Saturday, April 7, 2012

La Traviata

Conductor: Fabio Luisi
Violetta Valéry: Hei-Kyung Hong
Alfredo Germont: Matthew Polenzani
Giorgio Germont: Dmitri Hvorostovsky

Willy Decker's modern staging of La Traviata returned to the Metropolitan Opera last night with Hei-Kyung Hong replacing Natalie Dessay who was ill.

Hong was a fine actress whose frail, exhausted manner suited her character. The problem was that she sounded frail and exhausted as well, especially in Act 1 where her Sempre libera was barely audible. But she did gain volume in Acts 2 and 3 and even though her voice has lost some of its luster, her portayal was quite moving particularly in Addio del passato.

Polenzani was a lyrical Alfredo though he used too much vibrato which sometimes gave the impression of operatic overacting. He gamely indulged the director's whims such as singing De' miei bollenti spiriti in boxer shorts rather than hunting clothes and generally getting knocked around by various members of the cast.

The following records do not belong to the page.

(** A rule that compares a parameter with a number, or looks for a text in
    it, cannot be read back: its expression is a conjunction, which the parser
    splits before it reads the condition. *)
Theorem param_conditions_are_lost p mode v m :
  truthy p = true -> plain p = true -> trim p = p -> NUMERIC_LITERAL_REGEX m = true ->
  mode ∈ [MATCH_GT; MATCH_GTE; MATCH_LT; MATCH_LTE] /\ NUMERIC_LITERAL_REGEX v = true \/
  mode = MATCH_CONTAINS /\ plain v = true ->
  let group := mkGroup [CParamHeader (mkPH SParam p mode v)] m in
  buildRequestRuleExpr [group] <> [] /\ tryParseRequestRuleExpr (buildRequestRuleExpr [group]) = Some None.
Proof.
  intros Htp Hp Ht Hm Hc. cbv zeta. pose proof (truthy_not_nil _ Htp) as Hn.
  assert (exists rest, buildRequestConditionExpr (CParamHeader (mkPH SParam p mode v))
    = call SOURCE_PARAM p ++ js " != nil && " ++ rest /\ start_ok rest /\ end_ok rest /\ tame rest /\
    tryParseRequestCondition rest = Some None) as (rest & Hbuild & Hs & He & Hr & Hnone).
  { destruct Hc as [[Hmode Hv]|[-> Hv]].
    - rewrite build_ph_text by (done || (right; done)). cbv zeta. cbn [ph_source_text].
      rewrite numeric_trim, Hv by done. cbn [negb].
      assert (exists op, compare_op_text mode = Some op /\ mode <> MATCH_EXISTS /\ mode <> MATCH_CONTAINS /\
        op ∈ [js ">"; js ">="; js "<"; js "<="]) as (op & -> & H1 & H2 & Hop).
      { rewrite !elem_of_cons, elem_of_nil in Hmode.
        destruct Hmode as [->|[->|[->|[->|[]]]]]; eexists; (split_and!; [reflexivity|done|done|set_solver]). }
      rewrite !bool_decide_eq_false_2 by done. exists (call SOURCE_PARAM p ++ js " " ++ op ++ js " " ++ v).
      split_and!; [done|done|rewrite !app_assoc; by apply end_ok_app, numeric_ends| |].
      + assert (calm op = true) by (rewrite !elem_of_cons, elem_of_nil in Hop; destruct Hop as [->|[->|[->|[->|[]]]]]; done).
        pose proof (source_calm SParam). apply tame_app; [by apply call_tame|].
        repeat apply tame_app; apply tame_calm; try done. by apply calm_numeric.
      + apply rest_not_read; try done; rewrite !elem_of_cons, elem_of_nil in Hop;
          destruct Hop as [->|[->|[->|[->|[]]]]]; done.
    - rewrite build_ph_text by (done || (left; set_solver)). cbv zeta. cbn [ph_source_text].
      rewrite bool_decide_eq_false_2 by done. rewrite bool_decide_eq_true_2 by done.
      assert (exists w, buildExprLiteral MATCH_CONTAINS v = quote w /\ plain w = true) as (w & -> & Hw).
      { exists (trim v). split; [|by apply plain_trim]. unfold buildExprLiteral. by rewrite bool_decide_eq_true_2. }
      eexists. split_and!; [reflexivity|done|rewrite !app_assoc; by apply end_ok_app| |apply has_not_read].
      change (js "has(") with (js "has" ++ js "("). rewrite <- app_assoc. apply tame_app; [by apply tame_calm|].
      replace (js "(" ++ call SOURCE_PARAM p ++ js ", " ++ quote w ++ js ")")
        with (js "(" ++ (call SOURCE_PARAM p ++ js ", " ++ quote w) ++ js ")") by (by rewrite <- !app_assoc).
      apply tame_parens, tame_app; [by apply call_tame|]. apply tame_app; [by apply tame_calm|].
      by apply tame_calm, calm_plain. }
  assert (buildRequestRuleExpr [mkGroup [CParamHeader (mkPH SParam p mode v)] m]
    = js "(" ++ (call SOURCE_PARAM p ++ js " != nil && " ++ rest) ++ js " ? " ++ m ++ js " : 1)") as ->.
  { unfold buildRequestRuleExpr, buildRuleGroupFactor. cbn [map conditions multiplier].
    rewrite Hbuild, numeric_trim, Hm by done. done. }
  split; [done|]. by apply conjunction_lost.
Qed.
Lemma costsOf_cons get fv l :
  costsOf get (fv :: l) =
  match get 0%nat with Some t => (fv.1, num_of_text t) :: costsOf (get ∘ S) l | None => costsOf (get ∘ S) l end.
Proof. unfold costsOf. rewrite imap_cons. by destruct (get 0%nat). Qed.

Lemma costs_get (get : nat -> option jsstr) (g : jsstr -> jnum) (l : list (jsstr * jsstr)) f :
  NoDup l.*1 -> (forall n f v, l !! n = Some (f, v) -> readable (g f) /\
    get n = if mant (g f) =? 0 then None else Some (JsonNumber.num_text (g f))) ->
  map_get (costsOf get l) f
  = if decide (f ∈ l.*1) then (if mant (g f) =? 0 then None else Some (Some (g f))) else None.
Proof.
  revert get. induction l as [|[f' v'] l IH]; intros get Hn Hg; [done|].
  rewrite fmap_cons in Hn |- *. apply NoDup_cons in Hn as [Hf Hn]. cbn [fst] in *.
  rewrite costsOf_cons. destruct (Hg 0%nat f' v' eq_refl) as [Hr H0]. rewrite H0. cbn [fst].
  assert (map_get (costsOf (get ∘ S) l) f
    = if decide (f ∈ l.*1) then (if mant (g f) =? 0 then None else Some (Some (g f))) else None) as IH'.
  { apply (IH (get ∘ S) Hn). intros n f0 v0 Hl. by apply (Hg (S n) f0 v0). }
  destruct (decide (f = f')) as [->|Hne].
  - rewrite decide_True by set_solver. rewrite decide_False in IH' by done.
    destruct (mant (g f') =? 0); [exact IH'|]. cbn [map_get]. rewrite decide_True by done. by rewrite Hr.
  - transitivity (map_get (costsOf (get ∘ S) l) f).
    + destruct (mant (g f') =? 0); [done|]. cbn [map_get]. by rewrite decide_False.
    + rewrite IH'. destruct (decide (f ∈ l.*1)); [by rewrite decide_True by set_solver|by rewrite decide_False by set_solver].
Qed.

Lemma or_zero_idemp v : or_zero (Some (or_zero v)) = or_zero v.
Proof. destruct v as [n|]; [|done]. cbn. destruct (mant n =? 0) eqn:E; [done|]. cbn. by rewrite E. Qed.

Lemma price_zero t f : mant (price t f) = 0 -> price t f = zero.
Proof.
  unfold price, cost, or_zero. case_match; [|done]. case_match; [done|]. bool_hyps. lia.
Qed.

(** The same tier, as far as the expression shows it. *)
Record sameTier (t t' : VisualTier) : Prop := {
  same_label : label t' = label t;
  same_conds : conditions t' = Some (conds t);
  same_input : cost (input_unit_cost t') = cost (input_unit_cost t);
  same_output : cost (output_unit_cost t') = cost (output_unit_cost t);
  same_prices : forall f, f ∈ COST_FIELDS -> price t' f = price t f }.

The evening belonged to Hvorostovsky whose Germont combined nobility with tenderness. His glamorous good looks lent an interesting dynamic to his Piangi piangi duet with Violetta (which has never sounded so seductive), and hiis velvet sound and ardent phrasing in Di provenza drew ecstatic applause. It was a pleasure to watch him.

Under Luisi, the orchestra was lackluster in the first act, perhaps toned down to accommodate Hong's small voice, but bloomed as the opera progressed. The Act 3 prelude was especially haunting.

Peter Gelb, the general manager at the Met, has been updating the repertory's staging to reflect current trends in Europe and this production sharply contrasted with Zeffirelli's traditional designs. All three acts took place in a clinical white set with a minimum of furnishings. The chorus, dressed identically in black suits (including the women), moved with menacing choreography that made Violetta, and sometimes Alfredo, seem like victims of an intolerant and judgmental mob. The symbolism was sometimes heavy handed, as with the big clock, the constant presence of Doctor Grenville, and Violetta's plain red dress (in lieu of a ballgown) which was worn in drag in one scene and by a young, seemingly innocent woman in another.

These ideas were interesting though stripping the opera of its period context and luxurious trappings effectively minimized the class differences between Violetta and the Germonts, and consequently the story of a courtesan who leaves her high born lover in order to protect his family's reputation no longer made much sense.

Still, I was engrossed with the production and am almost tempted to see the opera again with Natalie Dessay who is still scheduled to perform through the beginning of May.